::: RECORDS TO PROCESS

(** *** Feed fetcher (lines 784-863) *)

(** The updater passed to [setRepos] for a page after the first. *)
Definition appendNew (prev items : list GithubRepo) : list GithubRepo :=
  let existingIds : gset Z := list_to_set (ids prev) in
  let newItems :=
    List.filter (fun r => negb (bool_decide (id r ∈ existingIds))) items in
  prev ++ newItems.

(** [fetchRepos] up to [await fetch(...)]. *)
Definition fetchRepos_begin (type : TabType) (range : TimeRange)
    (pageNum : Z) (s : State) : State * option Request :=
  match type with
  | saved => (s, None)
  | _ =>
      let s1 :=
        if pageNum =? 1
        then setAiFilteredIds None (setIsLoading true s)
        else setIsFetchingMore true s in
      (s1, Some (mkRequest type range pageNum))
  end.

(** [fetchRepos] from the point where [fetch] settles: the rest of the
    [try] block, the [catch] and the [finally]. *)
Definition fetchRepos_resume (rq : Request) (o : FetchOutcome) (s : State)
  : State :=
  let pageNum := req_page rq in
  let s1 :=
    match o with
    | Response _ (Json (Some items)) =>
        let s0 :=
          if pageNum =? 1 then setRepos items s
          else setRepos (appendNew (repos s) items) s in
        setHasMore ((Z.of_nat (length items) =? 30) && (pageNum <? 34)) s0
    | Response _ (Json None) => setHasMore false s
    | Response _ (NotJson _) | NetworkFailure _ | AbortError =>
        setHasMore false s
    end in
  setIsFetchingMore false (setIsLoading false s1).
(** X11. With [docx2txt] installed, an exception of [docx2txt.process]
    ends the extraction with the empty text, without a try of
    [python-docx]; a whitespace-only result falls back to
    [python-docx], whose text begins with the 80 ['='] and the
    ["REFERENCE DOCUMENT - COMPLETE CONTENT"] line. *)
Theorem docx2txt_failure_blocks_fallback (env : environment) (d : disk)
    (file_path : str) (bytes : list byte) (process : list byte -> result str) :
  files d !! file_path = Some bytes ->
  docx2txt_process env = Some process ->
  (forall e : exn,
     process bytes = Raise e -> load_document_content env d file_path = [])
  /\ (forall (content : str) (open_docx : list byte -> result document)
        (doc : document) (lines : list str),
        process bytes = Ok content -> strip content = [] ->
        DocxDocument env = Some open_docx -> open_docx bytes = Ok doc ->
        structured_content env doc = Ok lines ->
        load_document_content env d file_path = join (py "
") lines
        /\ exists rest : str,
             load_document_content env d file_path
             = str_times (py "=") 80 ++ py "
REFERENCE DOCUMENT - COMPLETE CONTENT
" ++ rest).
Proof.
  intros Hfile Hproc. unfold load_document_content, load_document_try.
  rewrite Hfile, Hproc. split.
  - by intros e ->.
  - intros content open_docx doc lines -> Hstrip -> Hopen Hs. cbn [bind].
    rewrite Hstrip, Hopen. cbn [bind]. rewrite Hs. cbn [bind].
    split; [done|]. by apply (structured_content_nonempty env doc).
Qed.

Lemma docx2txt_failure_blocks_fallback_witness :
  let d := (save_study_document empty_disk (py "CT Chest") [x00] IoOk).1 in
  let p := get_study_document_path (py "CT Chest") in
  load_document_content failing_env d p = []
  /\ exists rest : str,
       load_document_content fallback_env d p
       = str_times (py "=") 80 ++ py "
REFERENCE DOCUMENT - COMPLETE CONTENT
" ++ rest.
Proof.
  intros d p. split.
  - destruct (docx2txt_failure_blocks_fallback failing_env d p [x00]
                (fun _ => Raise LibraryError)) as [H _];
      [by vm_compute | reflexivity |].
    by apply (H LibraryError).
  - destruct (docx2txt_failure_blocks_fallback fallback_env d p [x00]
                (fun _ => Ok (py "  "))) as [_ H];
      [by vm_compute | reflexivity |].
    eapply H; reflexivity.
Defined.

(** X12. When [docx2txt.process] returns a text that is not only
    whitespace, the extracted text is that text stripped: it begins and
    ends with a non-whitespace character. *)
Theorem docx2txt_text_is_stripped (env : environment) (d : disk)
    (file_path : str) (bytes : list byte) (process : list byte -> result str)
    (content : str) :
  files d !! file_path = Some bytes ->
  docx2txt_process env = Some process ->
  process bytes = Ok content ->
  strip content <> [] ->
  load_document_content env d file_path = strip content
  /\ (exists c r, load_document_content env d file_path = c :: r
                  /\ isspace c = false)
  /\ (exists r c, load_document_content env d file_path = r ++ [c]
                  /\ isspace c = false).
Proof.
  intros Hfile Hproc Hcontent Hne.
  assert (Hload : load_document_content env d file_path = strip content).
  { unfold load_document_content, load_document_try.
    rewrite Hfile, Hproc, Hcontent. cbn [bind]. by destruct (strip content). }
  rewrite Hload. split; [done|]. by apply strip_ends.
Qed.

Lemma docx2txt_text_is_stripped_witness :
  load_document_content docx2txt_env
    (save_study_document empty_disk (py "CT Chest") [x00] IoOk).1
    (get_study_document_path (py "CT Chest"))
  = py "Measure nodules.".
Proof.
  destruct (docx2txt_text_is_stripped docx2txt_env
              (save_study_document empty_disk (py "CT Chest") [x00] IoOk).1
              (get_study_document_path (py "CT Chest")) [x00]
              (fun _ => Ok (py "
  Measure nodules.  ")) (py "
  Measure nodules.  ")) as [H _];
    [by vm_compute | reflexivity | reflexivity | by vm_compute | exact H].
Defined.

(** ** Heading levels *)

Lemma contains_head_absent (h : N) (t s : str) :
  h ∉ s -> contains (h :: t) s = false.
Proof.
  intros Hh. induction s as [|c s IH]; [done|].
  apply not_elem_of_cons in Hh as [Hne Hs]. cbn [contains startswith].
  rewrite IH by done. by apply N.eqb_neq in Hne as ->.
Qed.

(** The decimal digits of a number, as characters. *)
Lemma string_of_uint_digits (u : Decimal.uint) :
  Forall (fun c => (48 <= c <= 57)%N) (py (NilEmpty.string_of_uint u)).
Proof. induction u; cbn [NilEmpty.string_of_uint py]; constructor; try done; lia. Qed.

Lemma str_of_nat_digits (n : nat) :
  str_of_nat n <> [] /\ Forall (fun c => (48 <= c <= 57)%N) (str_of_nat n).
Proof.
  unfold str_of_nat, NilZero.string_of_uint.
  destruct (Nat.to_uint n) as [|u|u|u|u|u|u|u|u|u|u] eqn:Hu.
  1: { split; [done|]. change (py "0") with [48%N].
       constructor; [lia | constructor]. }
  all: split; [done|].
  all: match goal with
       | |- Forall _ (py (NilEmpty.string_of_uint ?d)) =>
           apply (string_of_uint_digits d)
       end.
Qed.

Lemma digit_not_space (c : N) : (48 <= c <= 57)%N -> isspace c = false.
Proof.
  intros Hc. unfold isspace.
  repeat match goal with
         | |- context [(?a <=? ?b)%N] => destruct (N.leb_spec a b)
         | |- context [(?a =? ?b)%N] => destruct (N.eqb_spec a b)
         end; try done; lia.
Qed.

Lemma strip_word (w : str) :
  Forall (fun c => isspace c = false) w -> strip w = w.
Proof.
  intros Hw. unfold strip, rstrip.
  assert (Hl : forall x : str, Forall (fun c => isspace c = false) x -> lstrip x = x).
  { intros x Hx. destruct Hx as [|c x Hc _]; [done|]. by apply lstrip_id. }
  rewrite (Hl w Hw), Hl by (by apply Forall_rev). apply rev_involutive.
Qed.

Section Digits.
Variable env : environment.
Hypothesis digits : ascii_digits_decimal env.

::::::

WHAT IS BEING ASKED:
Given the records above, reproduce precisely and only the lines between the line holding "(pageNum : Z)" and the line holding "(** [fetchRepos] from", inclusive.

TASK SOLUTION:
    (pageNum : Z) (s : State) : State * option Request :=
  match type with
  | saved => (s, None)
  | _ =>
      let s1 :=
        if pageNum =? 1
        then setAiFilteredIds None (setIsLoading true s)
        else setIsFetchingMore true s in
      (s1, Some (mkRequest type range pageNum))
  end.

(** [fetchRepos] from the point where [fetch] settles: the rest of the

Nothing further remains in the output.